• [Task to carry out] Determine how many of the lines below hold the word "characters". Give the number and nothing else.

----

Fixpoint lstrip (s : string) : string :=
  match s with
  | EmptyString => EmptyString
  | String c s' => if isspace c then lstrip s' else s
  end.

Fixpoint rstrip (s : string) : string :=
  match s with
  | EmptyString => EmptyString
  | String c s' =>
      match rstrip s' with
      | EmptyString => if isspace c then EmptyString else String c EmptyString
      | t => String c t
      end
  end.

(** [s.strip()] *)
Definition strip (s : string) : string := rstrip (lstrip s).

(** [s.split(sep, 1)] for a one-character separator: one or two pieces. *)
Fixpoint split1 (sep : ascii) (s : string) : list string :=
  match s with
  | EmptyString => [EmptyString]
  | String c s' =>
      if Ascii.eqb c sep then [EmptyString; s']
      else match split1 sep s' with
           | [a] => [String c a]
           | a :: rest => String c a :: rest
           | [] => []
           end
  end.

(** [a, b = l] *)
Definition unpack2 (l : list string) : Res (string * string) :=
  match l with
  | [a; b] => Ok (a, b)
  | _ => Raise ValueError
  end.

(** [c in s] for a character [c] *)
Fixpoint contains (c : ascii) (s : string) : bool :=
  match s with
  | EmptyString => false
  | String c' s' => Ascii.eqb c' c || contains c s'
  end.

(** [s.split()]: the maximal runs of characters that are not white space. *)
Fixpoint split_go (cur : option string) (s : string) : list string :=
  match s with
  | EmptyString => option_list (String.rev <$> cur)
  | String c s' =>
      if isspace c
      then option_list (String.rev <$> cur) ++ split_go None s'
      else split_go (Some (String c (default EmptyString cur))) s'
  end.

Definition split (s : string) : list string := split_go None s.

(** [f.readline()] on the text that is left: the line with its ["\n"], and
    the rest. At the end of the text the line is empty. *)
Fixpoint readline (text : string) : string * string :=
  match text with
  | EmptyString => (EmptyString, EmptyString)
  | String c rest =>
      if Ascii.eqb c "010" then (String c EmptyString, rest)
      else let '(l, r) := readline rest in (String c l, r)
  end.

(** [f.readlines()]: every line with its ["\n"]; the last line may lack it. *)
Fixpoint readlines (text : string) : list string :=
  match text with
  | EmptyString => []
  | String c rest =>
      if Ascii.eqb c "010" then String c EmptyString :: readlines rest
      else match readlines rest with
           | l :: ls => String c l :: ls
           | [] => [String c EmptyString]
           end
  end.

(** ["{}".format(x)] for an attribute that is [None] or a string *)
Definition format_opt (x : option string) : string :=
  match x with
  | Some s => s
  | None => "None"
  end.

(** [if x:] for a value that is [None] or a string *)
Definition truthy (x : option string) : bool :=
  match x with
  | Some (String _ _) => true
  | _ => false
  end.

(** *** Regular expressions

    The patterns of the program are sequences of literal text and starred
    character classes. [re_match p s] is [p.match(s)]: some prefix of [s]
    is matched by [p]. *)
Inductive re_item : Type :=
| Lit (s : string)
| Star (cls : ascii -> bool).

Fixpoint strip_prefix (p s : string) : option string :=
  match p, s with
  | EmptyString, _ => Some s
  | String a p', String b s' => if Ascii.eqb a b then strip_prefix p' s' else None
  | String _ _, EmptyString => None
  end.

(** A starred class followed by the rest of the pattern, [k]: the class
    takes any number of characters, as long as the rest still matches. *)
Fixpoint re_star (k : string -> bool) (cls : ascii -> bool) (s : string) : bool :=
  k s ||
  match s with
  | String c s' => cls c && re_star k cls s'
  | EmptyString => false
  end.

Fixpoint re_match (p : list re_item) (s : string) : bool :=
  match p with
  | [] => true
  | Lit l :: p' =>
      match strip_prefix l s with
      | Some s' => re_match p' s'
      | None => false
      end
  | Star cls :: p' => re_star (re_match p') cls s
  end.

Definition in_range (lo hi c : ascii) : bool :=
  (nat_of_ascii lo <=? nat_of_ascii c)%nat && (nat_of_ascii c <=? nat_of_ascii hi)%nat.

(** The class [[a-zA-Z0-9_]] *)
Definition is_word (c : ascii) : bool :=
  in_range "a" "z" c || in_range "A" "Z" c || in_range "0" "9" c || Ascii.eqb c "_".

(** The class of the value part of an enabled option: [is_word] and the
    double quote. *)
Definition is_word_or_quote (c : ascii) : bool :=
  is_word c || Ascii.eqb c "034".

(** The double quote character, as a string. *)
Definition dq : string := String "034" EmptyString.

(** [t[i]] on a tuple *)
Definition getitem {A} (t : list A) (i : nat) : Res A :=
  match t !! i with
  | Some x => Ok x
  | None => Raise IndexError
  end.

End Py.
Import Py.


(** ** The check classes *)

Module Checks.

(** The values of the [type] property. *)
Inductive opt_type : Type := kconfig | version | cmdline | complex.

----

• [Your solution] 2